I consulted Attorney Jeffrey A. Dretler, Partner in the Employment Law Practice Group at Prince Lobel Tye LLP. According to Dretler:
The FMLA is a federal law which grants eligible employees the right to take job-protected, unpaid leave (or to substitute paid leave if the employee has earned or accrued it), for up to a total of 12 workweeks in any 12-month period. An eligible employee is one who has been employed by the employer for at least a year, has worked at least 1,250 hours during the 12-month period immediately preceding the leave and works at a worksite where 50 or more employees are employed within 75 miles of that worksite. The FMLA authorizes the leave for any one of the following purposes:
(1) the birth of a son or daughter, and to care for the newborn child;
(2) the placement with the employee of a son or daughter for adoption or foster care;
(3) to care for the employee’s spouse, son, daughter, or parent with a serious health condition;
(4) because of a serious health condition that makes the employee unable to perform the functions of the employee’s job;
(5) because of any qualifying exigency arising out of the fact that the employee’s spouse, son, daughter, or parent is a covered military member on or called to active duty (e.g., to attend military events, for childcare and school activities, to make financial and legal arrangements, for counseling or to spend time with a covered military member who is on short-term rest and recuperation); and
(6) to care for a covered service member with a serious injury or illness if the employee is the spouse, son, daughter, parent, or next of kin of the service member.

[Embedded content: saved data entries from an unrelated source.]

(* ===== verification/RotationDispatch.v ===== *)
(** * The rotation dispatcher

    [RotationDispatcher] of src/internal/connectorprotocol/rotation_dispatcher.go
    joins the durable state of the rotations to the connector sessions that are
    being served: it resumes a coordinator for every running plan, carries each
    target one phase further, and hands the message of the phase to the carrier
    of the exact session it is for.

    The maps of live sessions and of deliveries are the dispatcher's own state;
    the durable store and the carriers are shared with the rest of the program.
    A carrier is the number of a send queue and [deliver] what handing a frame to
    it does; [Send] and the store are never nil.  Other goroutines run between
    the critical sections of a method: a [Reading] holds, for one round, what
    they did before the round, before a coordinator is resumed, before the durable
    state is read again, before the frame is handed over and after it, together with the clocks, the random bytes and the state of the context. *)
From S2P Require Import Prelude GoText GoHash GoJson Errors Canonical Identifiers WireConfig GoStruct Messages.
From S2P Require Import GoTime RotationMessages Transcripts Frames Registry ServerSession Persistence Rotation Transport.

(** ** Configuration *)

Definition defaultRotationReconcileInterval : duration := 5 * Second.
Definition defaultRotationChallengeTTL : duration := 5 * Minute.
Definition defaultRotationOverlap : duration := 30 * Minute.
Definition defaultRotationCredentialLife : duration := 365 * 24 * Hour.
Definition defaultRotationPlanLimit : Z := 64.
Definition defaultRotationSendTimeout : duration := 5 * Second.

Module RotationDispatcherConfig.
Record RotationDispatcherConfig := mk {
  ReconcileInterval : duration;
  ChallengeTTL : duration;
  Overlap : duration;
  CredentialLifetime : duration;
  PlanLimit : Z;
  SendTimeout : duration;
}.
End RotationDispatcherConfig.
Abbreviation RotationDispatcherConfig := RotationDispatcherConfig.RotationDispatcherConfig.

(** A value that is zero takes the default. *)
Definition or_default (value fallback : Z) : Z := if value =? 0 then fallback else value.

(** The checked configuration of [NewRotationDispatcher]. *)
Section NewDispatcher.
Import RotationDispatcherConfig.
Definition NewRotationDispatcher (config : RotationDispatcherConfig) : Res RotationDispatcherConfig :=
  let reconcileInterval := or_default (ReconcileInterval config) defaultRotationReconcileInterval in
  let challengeTTL := or_default (ChallengeTTL config) defaultRotationChallengeTTL in
  let overlap := or_default (Overlap config) defaultRotationOverlap in
  let credentialLifetime := or_default (CredentialLifetime config) defaultRotationCredentialLife in
  let planLimit := or_default (PlanLimit config) defaultRotationPlanLimit in
  let sendTimeout := or_default (SendTimeout config) defaultRotationSendTimeout in
  if (reconcileInterval <=? 0) || (challengeTTL <=? 0) || (15 * Minute <? challengeTTL)
     || (overlap <=? challengeTTL) || (MaxLease <? overlap) || (credentialLifetime <=? overlap)
     || (MaxRotationCredentialLifetime <? credentialLifetime) || (planLimit <? 1) || (64 <? planLimit)
     || (sendTimeout <=? 0) || (Minute <? sendTimeout)
  then Err ErrInvalidInput
  else Ok (mk reconcileInterval challengeTTL overlap credentialLifetime planLimit sendTimeout).
End NewDispatcher.

(** ** Live sessions and deliveries *)

Module RotationLiveSession.
Record RotationLiveSession := mk {
  AccountID : string;
  HostID : string;
  Reference : SessionRef;
  CredentialGeneration : Z;
  IdentityKeyID : string;
  IdentityKeyThumbprint : string;
  NegotiatedCapabilities : list string;
  Send : nat;  (** the carrier's send queue *)
}.
End RotationLiveSession.
Abbreviation RotationLiveSession := RotationLiveSession.RotationLiveSession.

The definition of “son or daughter” for purposes of FMLA leave taken for birth or adoption, or to care for a family member with a serious health condition (1, 2 or 3, above), includes a legal ward or a child of a person standing in ‘loco parentis,’ where the child is either under age 18 or age 18 or older and incapable of self-care because of a mental or physical disability. Persons who are “in loco parentis” include those with day-to-day responsibilities to care for and financially support a child, even where there is no biological or legal relationship (e.g., employee caring for unmarried partner’s child or grandparent caring for grandchild). “In loco parentis” may also apply where an employee seeks leave to care for an “in loco parentis” parent who raised the employee as a child. Thus, if you were to be declared the legal guardian of your brother, or can demonstrate that you serve in an “in loco parentis” relationship to him, it is possible that you may qualify for FMLA leave to care for him. The fact that you are seventeen years older than your brother, that he is unmarried, without children, and your mother is unable to care for him, all weigh in favor of “in loco parentis” status. The only other circumstance where the FMLA could entitle an employee to a job-protected leave of absence to care for a sibling would be in circumstances where that sibling is a military service member injured in active duty and the employee is the service member’s next of kin.
Thus, while your HR Department is correct that the FMLA does not expressly grant an employee the right to job-protected leave to care for a seriously ill sibling, you might consider whether becoming his legal guardian or demonstrating “in loco parentis” status is possible. Even if you do not qualify for FMLA leave, you may consider talking to your manager or supervisor to explain your circumstances and request that the employer grant your request for a leave of absence even if you are ineligible for an FMLA leave. Some of my clients have personal leave policies where the employer will grant a leave of absence for a shorter period of time than FMLA provides, usually one month. Your employer is not obligated to grant your request, but depending on your company’s values, its current financial and business situation and your role within the company, it may be willing to grant your request.